══ Supplied data ══

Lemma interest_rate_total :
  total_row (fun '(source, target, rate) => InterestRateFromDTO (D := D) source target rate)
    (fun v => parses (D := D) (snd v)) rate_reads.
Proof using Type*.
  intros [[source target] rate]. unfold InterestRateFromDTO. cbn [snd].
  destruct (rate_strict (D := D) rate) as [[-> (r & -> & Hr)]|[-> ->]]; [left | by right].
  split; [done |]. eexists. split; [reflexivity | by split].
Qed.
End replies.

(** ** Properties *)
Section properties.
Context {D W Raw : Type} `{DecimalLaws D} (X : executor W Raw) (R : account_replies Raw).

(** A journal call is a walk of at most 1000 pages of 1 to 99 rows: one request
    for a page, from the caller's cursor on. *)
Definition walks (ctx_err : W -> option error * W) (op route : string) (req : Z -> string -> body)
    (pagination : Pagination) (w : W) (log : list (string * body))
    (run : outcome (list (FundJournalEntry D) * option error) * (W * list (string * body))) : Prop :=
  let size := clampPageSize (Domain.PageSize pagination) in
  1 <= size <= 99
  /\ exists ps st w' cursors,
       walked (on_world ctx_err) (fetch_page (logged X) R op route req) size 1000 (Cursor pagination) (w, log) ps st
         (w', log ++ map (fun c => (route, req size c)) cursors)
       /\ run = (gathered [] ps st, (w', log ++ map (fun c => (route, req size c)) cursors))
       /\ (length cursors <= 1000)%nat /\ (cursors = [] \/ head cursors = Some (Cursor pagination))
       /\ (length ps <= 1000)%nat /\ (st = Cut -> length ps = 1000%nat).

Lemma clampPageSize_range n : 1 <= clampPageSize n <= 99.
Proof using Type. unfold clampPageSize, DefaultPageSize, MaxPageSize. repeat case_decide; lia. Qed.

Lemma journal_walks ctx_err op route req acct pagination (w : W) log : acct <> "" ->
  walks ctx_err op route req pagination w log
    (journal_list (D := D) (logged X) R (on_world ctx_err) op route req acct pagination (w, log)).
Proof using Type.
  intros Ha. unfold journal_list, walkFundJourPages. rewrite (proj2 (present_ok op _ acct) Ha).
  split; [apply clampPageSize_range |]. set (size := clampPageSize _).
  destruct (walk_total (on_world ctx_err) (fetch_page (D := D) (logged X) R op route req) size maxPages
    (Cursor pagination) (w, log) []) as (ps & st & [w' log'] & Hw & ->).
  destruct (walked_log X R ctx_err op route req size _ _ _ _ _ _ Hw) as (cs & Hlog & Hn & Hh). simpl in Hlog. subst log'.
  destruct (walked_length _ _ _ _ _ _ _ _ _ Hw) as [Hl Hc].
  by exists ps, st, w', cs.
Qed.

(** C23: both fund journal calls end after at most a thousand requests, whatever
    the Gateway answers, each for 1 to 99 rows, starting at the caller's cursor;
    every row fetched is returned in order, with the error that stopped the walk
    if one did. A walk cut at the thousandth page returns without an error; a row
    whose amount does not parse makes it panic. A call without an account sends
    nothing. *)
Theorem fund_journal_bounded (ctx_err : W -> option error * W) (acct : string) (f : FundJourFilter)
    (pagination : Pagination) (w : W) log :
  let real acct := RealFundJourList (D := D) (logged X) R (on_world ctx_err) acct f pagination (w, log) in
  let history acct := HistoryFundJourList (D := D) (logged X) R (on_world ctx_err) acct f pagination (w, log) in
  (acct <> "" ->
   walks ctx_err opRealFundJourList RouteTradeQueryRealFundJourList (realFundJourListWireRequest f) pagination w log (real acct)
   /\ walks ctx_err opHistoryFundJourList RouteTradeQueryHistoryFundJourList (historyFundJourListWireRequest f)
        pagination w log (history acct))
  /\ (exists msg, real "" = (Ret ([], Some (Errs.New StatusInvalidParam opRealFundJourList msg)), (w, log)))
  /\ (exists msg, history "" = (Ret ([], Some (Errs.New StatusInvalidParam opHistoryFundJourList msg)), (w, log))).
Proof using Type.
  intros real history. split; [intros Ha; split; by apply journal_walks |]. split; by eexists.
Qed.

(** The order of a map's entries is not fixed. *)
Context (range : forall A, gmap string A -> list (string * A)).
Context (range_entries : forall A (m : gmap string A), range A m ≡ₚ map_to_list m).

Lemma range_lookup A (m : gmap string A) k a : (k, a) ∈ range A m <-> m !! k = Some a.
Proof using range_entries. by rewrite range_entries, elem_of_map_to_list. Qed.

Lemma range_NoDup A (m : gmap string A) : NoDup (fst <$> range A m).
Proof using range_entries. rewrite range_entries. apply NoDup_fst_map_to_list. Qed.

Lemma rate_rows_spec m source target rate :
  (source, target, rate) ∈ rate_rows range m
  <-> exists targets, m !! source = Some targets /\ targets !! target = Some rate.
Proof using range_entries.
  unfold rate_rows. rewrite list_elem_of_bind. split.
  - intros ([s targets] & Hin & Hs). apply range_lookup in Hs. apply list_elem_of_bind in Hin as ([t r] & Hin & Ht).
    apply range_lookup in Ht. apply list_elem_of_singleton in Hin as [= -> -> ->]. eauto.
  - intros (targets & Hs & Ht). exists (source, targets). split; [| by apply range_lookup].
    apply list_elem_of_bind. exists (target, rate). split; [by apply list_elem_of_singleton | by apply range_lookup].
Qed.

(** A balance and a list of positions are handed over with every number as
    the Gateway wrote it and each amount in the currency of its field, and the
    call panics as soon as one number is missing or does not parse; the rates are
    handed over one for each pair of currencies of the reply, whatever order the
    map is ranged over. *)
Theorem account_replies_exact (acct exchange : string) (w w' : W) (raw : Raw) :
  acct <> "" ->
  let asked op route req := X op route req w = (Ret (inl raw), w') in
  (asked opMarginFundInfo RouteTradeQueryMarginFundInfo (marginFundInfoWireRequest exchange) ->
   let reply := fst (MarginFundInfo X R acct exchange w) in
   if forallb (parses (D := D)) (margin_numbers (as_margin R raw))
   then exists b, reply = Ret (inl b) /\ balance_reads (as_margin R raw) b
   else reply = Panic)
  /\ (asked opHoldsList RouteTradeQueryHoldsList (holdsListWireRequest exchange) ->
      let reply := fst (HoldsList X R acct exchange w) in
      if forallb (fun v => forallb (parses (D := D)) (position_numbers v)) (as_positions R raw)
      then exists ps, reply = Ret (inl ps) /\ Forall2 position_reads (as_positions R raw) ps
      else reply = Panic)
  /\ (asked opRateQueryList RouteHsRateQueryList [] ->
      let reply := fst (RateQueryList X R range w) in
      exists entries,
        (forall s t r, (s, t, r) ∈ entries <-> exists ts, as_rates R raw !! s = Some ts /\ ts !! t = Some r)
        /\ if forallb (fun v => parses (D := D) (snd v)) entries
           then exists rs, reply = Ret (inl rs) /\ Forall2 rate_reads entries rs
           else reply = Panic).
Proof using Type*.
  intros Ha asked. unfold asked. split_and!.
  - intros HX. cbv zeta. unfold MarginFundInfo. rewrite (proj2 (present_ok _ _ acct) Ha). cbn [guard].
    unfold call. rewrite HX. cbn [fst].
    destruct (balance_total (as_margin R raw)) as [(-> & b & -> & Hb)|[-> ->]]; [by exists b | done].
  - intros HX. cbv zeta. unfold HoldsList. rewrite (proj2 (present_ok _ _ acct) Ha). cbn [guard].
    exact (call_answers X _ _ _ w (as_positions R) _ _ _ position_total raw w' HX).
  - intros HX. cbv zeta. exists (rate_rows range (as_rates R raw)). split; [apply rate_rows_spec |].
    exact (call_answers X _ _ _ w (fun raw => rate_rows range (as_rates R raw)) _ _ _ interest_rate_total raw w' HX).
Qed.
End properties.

═══

Reproduce the full set of entries above exactly, without dropping a line.

> **Answer area**
Lemma interest_rate_total :
  total_row (fun '(source, target, rate) => InterestRateFromDTO (D := D) source target rate)
    (fun v => parses (D := D) (snd v)) rate_reads.
Proof using Type*.
  intros [[source target] rate]. unfold InterestRateFromDTO. cbn [snd].
  destruct (rate_strict (D := D) rate) as [[-> (r & -> & Hr)]|[-> ->]]; [left | by right].
  split; [done |]. eexists. split; [reflexivity | by split].
Qed.
End replies.

(** ** Properties *)
Section properties.
Context {D W Raw : Type} `{DecimalLaws D} (X : executor W Raw) (R : account_replies Raw).

(** A journal call is a walk of at most 1000 pages of 1 to 99 rows: one request
    for a page, from the caller's cursor on. *)
Definition walks (ctx_err : W -> option error * W) (op route : string) (req : Z -> string -> body)
    (pagination : Pagination) (w : W) (log : list (string * body))
    (run : outcome (list (FundJournalEntry D) * option error) * (W * list (string * body))) : Prop :=
  let size := clampPageSize (Domain.PageSize pagination) in
  1 <= size <= 99
  /\ exists ps st w' cursors,
       walked (on_world ctx_err) (fetch_page (logged X) R op route req) size 1000 (Cursor pagination) (w, log) ps st
         (w', log ++ map (fun c => (route, req size c)) cursors)
       /\ run = (gathered [] ps st, (w', log ++ map (fun c => (route, req size c)) cursors))
       /\ (length cursors <= 1000)%nat /\ (cursors = [] \/ head cursors = Some (Cursor pagination))
       /\ (length ps <= 1000)%nat /\ (st = Cut -> length ps = 1000%nat).

Lemma clampPageSize_range n : 1 <= clampPageSize n <= 99.
Proof using Type. unfold clampPageSize, DefaultPageSize, MaxPageSize. repeat case_decide; lia. Qed.

Lemma journal_walks ctx_err op route req acct pagination (w : W) log : acct <> "" ->
  walks ctx_err op route req pagination w log
    (journal_list (D := D) (logged X) R (on_world ctx_err) op route req acct pagination (w, log)).
Proof using Type.
  intros Ha. unfold journal_list, walkFundJourPages. rewrite (proj2 (present_ok op _ acct) Ha).
  split; [apply clampPageSize_range |]. set (size := clampPageSize _).
  destruct (walk_total (on_world ctx_err) (fetch_page (D := D) (logged X) R op route req) size maxPages
    (Cursor pagination) (w, log) []) as (ps & st & [w' log'] & Hw & ->).
  destruct (walked_log X R ctx_err op route req size _ _ _ _ _ _ Hw) as (cs & Hlog & Hn & Hh). simpl in Hlog. subst log'.
  destruct (walked_length _ _ _ _ _ _ _ _ _ Hw) as [Hl Hc].
  by exists ps, st, w', cs.
Qed.

(** C23: both fund journal calls end after at most a thousand requests, whatever
    the Gateway answers, each for 1 to 99 rows, starting at the caller's cursor;
    every row fetched is returned in order, with the error that stopped the walk
    if one did. A walk cut at the thousandth page returns without an error; a row
    whose amount does not parse makes it panic. A call without an account sends
    nothing. *)
Theorem fund_journal_bounded (ctx_err : W -> option error * W) (acct : string) (f : FundJourFilter)
    (pagination : Pagination) (w : W) log :
  let real acct := RealFundJourList (D := D) (logged X) R (on_world ctx_err) acct f pagination (w, log) in
  let history acct := HistoryFundJourList (D := D) (logged X) R (on_world ctx_err) acct f pagination (w, log) in
  (acct <> "" ->
   walks ctx_err opRealFundJourList RouteTradeQueryRealFundJourList (realFundJourListWireRequest f) pagination w log (real acct)
   /\ walks ctx_err opHistoryFundJourList RouteTradeQueryHistoryFundJourList (historyFundJourListWireRequest f)
        pagination w log (history acct))
  /\ (exists msg, real "" = (Ret ([], Some (Errs.New StatusInvalidParam opRealFundJourList msg)), (w, log)))
  /\ (exists msg, history "" = (Ret ([], Some (Errs.New StatusInvalidParam opHistoryFundJourList msg)), (w, log))).
Proof using Type.
  intros real history. split; [intros Ha; split; by apply journal_walks |]. split; by eexists.
Qed.

(** The order of a map's entries is not fixed. *)
Context (range : forall A, gmap string A -> list (string * A)).
Context (range_entries : forall A (m : gmap string A), range A m ≡ₚ map_to_list m).

Lemma range_lookup A (m : gmap string A) k a : (k, a) ∈ range A m <-> m !! k = Some a.
Proof using range_entries. by rewrite range_entries, elem_of_map_to_list. Qed.

Lemma range_NoDup A (m : gmap string A) : NoDup (fst <$> range A m).
Proof using range_entries. rewrite range_entries. apply NoDup_fst_map_to_list. Qed.

Lemma rate_rows_spec m source target rate :
  (source, target, rate) ∈ rate_rows range m
  <-> exists targets, m !! source = Some targets /\ targets !! target = Some rate.
Proof using range_entries.
  unfold rate_rows. rewrite list_elem_of_bind. split.
  - intros ([s targets] & Hin & Hs). apply range_lookup in Hs. apply list_elem_of_bind in Hin as ([t r] & Hin & Ht).
    apply range_lookup in Ht. apply list_elem_of_singleton in Hin as [= -> -> ->]. eauto.
  - intros (targets & Hs & Ht). exists (source, targets). split; [| by apply range_lookup].
    apply list_elem_of_bind. exists (target, rate). split; [by apply list_elem_of_singleton | by apply range_lookup].
Qed.

(** A balance and a list of positions are handed over with every number as
    the Gateway wrote it and each amount in the currency of its field, and the
    call panics as soon as one number is missing or does not parse; the rates are
    handed over one for each pair of currencies of the reply, whatever order the
    map is ranged over. *)
Theorem account_replies_exact (acct exchange : string) (w w' : W) (raw : Raw) :
  acct <> "" ->
  let asked op route req := X op route req w = (Ret (inl raw), w') in
  (asked opMarginFundInfo RouteTradeQueryMarginFundInfo (marginFundInfoWireRequest exchange) ->
   let reply := fst (MarginFundInfo X R acct exchange w) in
   if forallb (parses (D := D)) (margin_numbers (as_margin R raw))
   then exists b, reply = Ret (inl b) /\ balance_reads (as_margin R raw) b
   else reply = Panic)
  /\ (asked opHoldsList RouteTradeQueryHoldsList (holdsListWireRequest exchange) ->
      let reply := fst (HoldsList X R acct exchange w) in
      if forallb (fun v => forallb (parses (D := D)) (position_numbers v)) (as_positions R raw)
      then exists ps, reply = Ret (inl ps) /\ Forall2 position_reads (as_positions R raw) ps
      else reply = Panic)
  /\ (asked opRateQueryList RouteHsRateQueryList [] ->
      let reply := fst (RateQueryList X R range w) in
      exists entries,
        (forall s t r, (s, t, r) ∈ entries <-> exists ts, as_rates R raw !! s = Some ts /\ ts !! t = Some r)
        /\ if forallb (fun v => parses (D := D) (snd v)) entries
           then exists rs, reply = Ret (inl rs) /\ Forall2 rate_reads entries rs
           else reply = Panic).
Proof using Type*.
  intros Ha asked. unfold asked. split_and!.
  - intros HX. cbv zeta. unfold MarginFundInfo. rewrite (proj2 (present_ok _ _ acct) Ha). cbn [guard].
    unfold call. rewrite HX. cbn [fst].
    destruct (balance_total (as_margin R raw)) as [(-> & b & -> & Hb)|[-> ->]]; [by exists b | done].
  - intros HX. cbv zeta. unfold HoldsList. rewrite (proj2 (present_ok _ _ acct) Ha). cbn [guard].
    exact (call_answers X _ _ _ w (as_positions R) _ _ _ position_total raw w' HX).
  - intros HX. cbv zeta. exists (rate_rows range (as_rates R raw)). split; [apply rate_rows_spec |].
    exact (call_answers X _ _ _ w (fun raw => rate_rows range (as_rates R raw)) _ _ _ interest_rate_total raw w' HX).
Qed.
End properties.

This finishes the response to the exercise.